Frankel criticizes treatment by U.S.

FROM BLADE STAFF AND WIRE REPORTS

NEW HAVEN, Conn. - Former fugitive Marty Frankel appeared in federal court to face racketeering and fraud charges yesterday and complained about his prison treatment, saying his only clothing is a plastic gown and he was given nothing but a plastic sheet for his bed.

The Toledo native has been kept at a maximum security Connecticut prison, Northern Correctional Institution, which houses death row inmates and violent criminals.

“I think Frankel describes this as the kind of cell that in the movies would incarcerate Hannibal Lecter,” said his lawyer, Jeremiah Donovan. The character of Hannibal Lecter is a serial killer in the film Hannibal.

Frankel, 44, was taken to the prison Friday after extradition from Germany.

U.S. Marshal John O'Connor said Frankel, 44, was placed in Northern because German authorities said he is suicidal.

Mr. Donovan said Frankel was never suicidal in the year and a half he was in a German prison.

Assistant U.S. Attorney Kari Dooley said Frankel tried to escape the German prison shortly before he was extradited.

“To suggest that he is being subjected to cruel and unusual punishment I think is premature,” Ms. Dooley said.

The investor is charged with stealing $200 million from seven insurance firms under his control.

The German court approved his release just days after another member of Frankel's inner circle, Sonia Howe, was indicted by a federal grand jury in Connecticut on money laundering and racketeering charges.

The former Toledo resident, 41, who was once engaged to Mr. Frankel, is accused of forging documents to make it appear that her boss was safely investing the reserves of his insurance firms.

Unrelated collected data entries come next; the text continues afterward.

(** Anything else returns the error mapping at once, whatever the state. *)
Lemma handle_request_unknown (self : VSCodeMCPServer) (request : Dict) :
  recognized (dict_get request "action") = false →
  handle_request self request =
    Return {[ "error" :=
      Py.VStr ("Unknown action: " +:+ Py.str (dict_get request "action")) ]}.
Proof.
  intros Hun.
  assert (Hne : ∀ a,
    Py.eqb (dict_get request "action") (Py.VStr (action_name a)) = false)
    by (intros a; apply eqb_VStr_false, not_recognized_ne, Hun).
  unfold handle_request.
  generalize (Hne complete_code), (Hne explain_code), (Hne fix_error),
    (Hne refactor), (Hne generate_tests).
  simpl. by intros -> -> -> -> ->.
Qed.

(** In the Uninitialized state a recognized action fails on the attribute
    lookup, before any call. *)
Lemma handle_request_uninitialized (self : VSCodeMCPServer)
    (request : Dict) (a : Action) :
  agent self = None →
  request !! "action" = Some (Py.VStr (action_name a)) →
  handle_request self request =
    Raise (AttributeError "'NoneType' object has no attribute 'run'").
Proof.
  intros Hag Hact. unfold handle_request, dict_get. rewrite Hact, Hag.
  by destruct a.
Qed.

Section ExecFacts.

Context {S : Type} (run : AgentCall → S → outcome string * S).

Lemma exec_Return {A} (a : A) (w : World S) :
  exec run (Return a) w = (Returned a, w).
Proof. reflexivity. Qed.

Lemma exec_Await_returned {A} (c : AgentCall) (k : string → Coro A)
    (w : World S) (reply : string) (s' : S) :
  run c (hidden w) = (Returned reply, s') →
  exec run (Await c k) w =
    exec run (k reply) {| hidden := s'; calls := calls w ++ [c] |}.
Proof. intros Hrun. simpl. by rewrite Hrun. Qed.

Lemma exec_Await_raised {A} (c : AgentCall) (k : string → Coro A)
    (w : World S) (e : exn) (s' : S) :
  run c (hidden w) = (Raised e, s') →
  exec run (Await c k) w =
    (Raised e, {| hidden := s'; calls := calls w ++ [c] |}).
Proof. intros Hrun. simpl. by rewrite Hrun. Qed.

(** A coroutine that awaits once and returns leaves the world the single
    call leaves, whether the agent replies or fails. *)
Lemma exec_single_call_world {A} (c : AgentCall) (k : string → A)
    (w : World S) :
  (exec run (Await c (λ reply, Return (k reply))) w).2 =
    {| hidden := (run c (hidden w)).2; calls := calls w ++ [c] |}.
Proof. simpl. by destruct (run c (hidden w)) as [[reply | e] s']. Qed.

Lemma exec_bind {A B} (m : Coro A) (f : A → Coro B) (w : World S) :
  exec run (m ≫= f) w =
    match exec run m w with
    | (Returned a, w') => exec run (f a) w'
    | (Raised e, w') => (Raised e, w')
    end.
Proof.
  revert w. induction m as [a | e | c k IH]; intros w; try reflexivity.
  change (Await c k ≫= f) with (Await c (λ reply, k reply ≫= f)).
  simpl. destruct (run c (hidden w)) as [[reply | e] s']; [apply IH | done].
Qed.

Frankel was clean-shaven and wearing glasses when he appeared briefly in U.S. District Court.

Federal Magistrate Joan Margolis said the two sides should negotiate a different prison to house Frankel as he awaits trial. She refused to set bail. Arraignment will be March 12.

During yesterday's hearing, held a day early because of a predicted snowstorm in the Northeast, Ms. Margolis read Mr. Frankel his rights and prosecutors explained the charges of wire fraud, securities fraud, racketeering, and racketeering conspiracy.

Frankel is accused of defrauding insurers in Arkansas, Mississippi, Missouri, Oklahoma, and Tennessee. Regulators are seeking more than $600 million in damages from him in civil cases.

Frankel fled the United States in May, 1999, but was arrested four months later in a hotel room in Hamburg, Germany.

Mr. Frankel could be sentenced to up to 410 years in prison if convicted on all counts of money laundering, fraud, racketeering.

He is accused of looting more than $200 million from six insurance companies.